[Saved entries]
(** Proof steps for strings read one character at a time. *)
Ltac read_digit :=
  cbn [NilEmpty.string_of_uint digitsValue];
  match goal with
  | |- context [digitValue ?c] =>
      let v := eval vm_compute in (digitValue c) in change (digitValue c) with v
  end;
  cbv iota beta;
  match goal with
  | |- context [?d <? 10] => change (d <? 10) with true
  end;
  cbv iota.

Ltac skip_space :=
  cbn [NilEmpty.string_of_uint trimStart];
  match goal with
  | |- context [isWhiteSpace ?c] =>
      let v := eval vm_compute in (isWhiteSpace c) in change (isWhiteSpace c) with v
  end;
  cbv iota.

(** * Binary64 rounding *)

Section Rounding.
Local Open Scope Q_scope.

Lemma pow2_pos (e : Z) : 0 < pow2 e.
Proof. apply Qpower_0_lt. reflexivity. Qed.

Lemma pow2_add (a b : Z) : pow2 (a + b) == pow2 a * pow2 b.
Proof. apply Qpower_plus. discriminate. Qed.

Lemma pow2_sub (a b : Z) : pow2 (a - b) == pow2 a / pow2 b.
Proof. apply Qpower_minus. discriminate. Qed.

Lemma pow2_le (a b : Z) : (a <= b)%Z → pow2 a <= pow2 b.
Proof. intros H. apply Qpower_le_compat_l; [exact H|discriminate]. Qed.

Lemma pow2_lt (a b : Z) : (a < b)%Z → pow2 a < pow2 b.
Proof. intros H. apply Qpower_lt_compat_l; [exact H|reflexivity]. Qed.

Lemma pow2_le_inv (a b : Z) : pow2 a <= pow2 b → (a <= b)%Z.
Proof. intros H. apply (Qpower_le_compat_l_inv 2); [exact H|reflexivity]. Qed.

Lemma pow2_lt_inv (a b : Z) : pow2 a < pow2 b → (a < b)%Z.
Proof. intros H. apply (Qpower_lt_compat_l_inv 2); [exact H|reflexivity]. Qed.

Lemma pow2_Z (e : Z) : (0 <= e)%Z → pow2 e == inject_Z (2 ^ e).
Proof. intros H. unfold pow2. by rewrite Zpower_Qpower. Qed.

Lemma Z_pow2 (e : Z) : (0 <= e)%Z → inject_Z (2 ^ e) == pow2 e.
Proof. intros H. by rewrite pow2_Z. Qed.

Lemma pow2_0 : pow2 0 == 1.
Proof. reflexivity. Qed.

Lemma div_pow2 (a : Q) (e : Z) : a / pow2 e * pow2 e == a.
Proof. field. pose proof (pow2_pos e). lra. Qed.

Lemma Qdiv_lt_div (x y z w : Q) : 0 < y → 0 < w → x * w < z * y → x / y < z / w.
Proof.
  intros Hy Hw H. apply Qlt_shift_div_l; [done|].
  assert (Heq : x / y * w == x * w / y) by (field; lra).
  rewrite Heq. by apply Qlt_shift_div_r.
Qed.

(** [ilog2 q] is the integer part of the binary logarithm. *)
Lemma ilog2_spec (q : Q) : 0 < q → pow2 (ilog2 q) <= q ∧ q < pow2 (ilog2 q + 1).
Proof.
  intros Hq. destruct q as [n d]. unfold ilog2. cbn [Qnum Qden].
  assert (Hn : (0 < n)%Z) by (unfold Qlt in Hq; simpl in Hq; lia).
  set (a := Z.log2 n). set (b := Z.log2 (Z.pos d)).
  destruct (Z.log2_spec n Hn) as [Hn1 Hn2]. fold a in Hn1, Hn2.
  destruct (Z.log2_spec (Z.pos d) eq_refl) as [Hd1 Hd2]. fold b in Hd1, Hd2.
  assert (Ha : (0 <= a)%Z) by apply Z.log2_nonneg.
  assert (Hb : (0 <= b)%Z) by apply Z.log2_nonneg.
  assert (Hq' : n # d == inject_Z n / inject_Z (Z.pos d)) by apply Qmake_Qdiv.
  assert (Hdpos : 0 < inject_Z (Z.pos d)) by reflexivity.
  assert (Hn1' : pow2 a <= inject_Z n) by (rewrite pow2_Z by lia; by rewrite <-Zle_Qle).
  assert (Hn2' : inject_Z n < pow2 (a + 1)) by (rewrite pow2_Z by lia; by rewrite <-Zlt_Qlt).
  assert (Hd1' : pow2 b <= inject_Z (Z.pos d)) by (rewrite pow2_Z by lia; by rewrite <-Zle_Qle).
  assert (Hd2' : inject_Z (Z.pos d) < pow2 (b + 1))
    by (rewrite pow2_Z by lia; by rewrite <-Zlt_Qlt).
  pose proof (pow2_pos a). pose proof (pow2_pos b).
  pose proof (pow2_pos (a + 1)). pose proof (pow2_pos (b + 1)).
  assert (Hlow : pow2 (a - b - 1) < n # d).
  { rewrite Hq'. replace (a - b - 1)%Z with (a - (b + 1))%Z by lia.
    rewrite pow2_sub. apply Qdiv_lt_div; [done|done|nra]. }
  assert (Hhigh : n # d < pow2 (a - b + 1)).
  { rewrite Hq'. replace (a - b + 1)%Z with (a + 1 - b)%Z by lia.
    rewrite pow2_sub. apply Qdiv_lt_div; [done|done|nra]. }
  destruct (Qle_bool (pow2 (a - b)) (n # d)) eqn:E.
  - apply Qle_bool_iff in E. split; [done|done].
  - assert (Hlt : n # d < pow2 (a - b)).
    { apply Qnot_le_lt. intros Hle. apply Qle_bool_iff in Hle. congruence. }
    split; [by apply Qlt_le_weak|]. by replace (a - b - 1 + 1)%Z with (a - b)%Z by lia.
Qed.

Required action »
Show every line above in which the word "eval" appears.

Answer to this task »
      let v := eval vm_compute in (digitValue c) in change (digitValue c) with v
      let v := eval vm_compute in (isWhiteSpace c) in change (isWhiteSpace c) with v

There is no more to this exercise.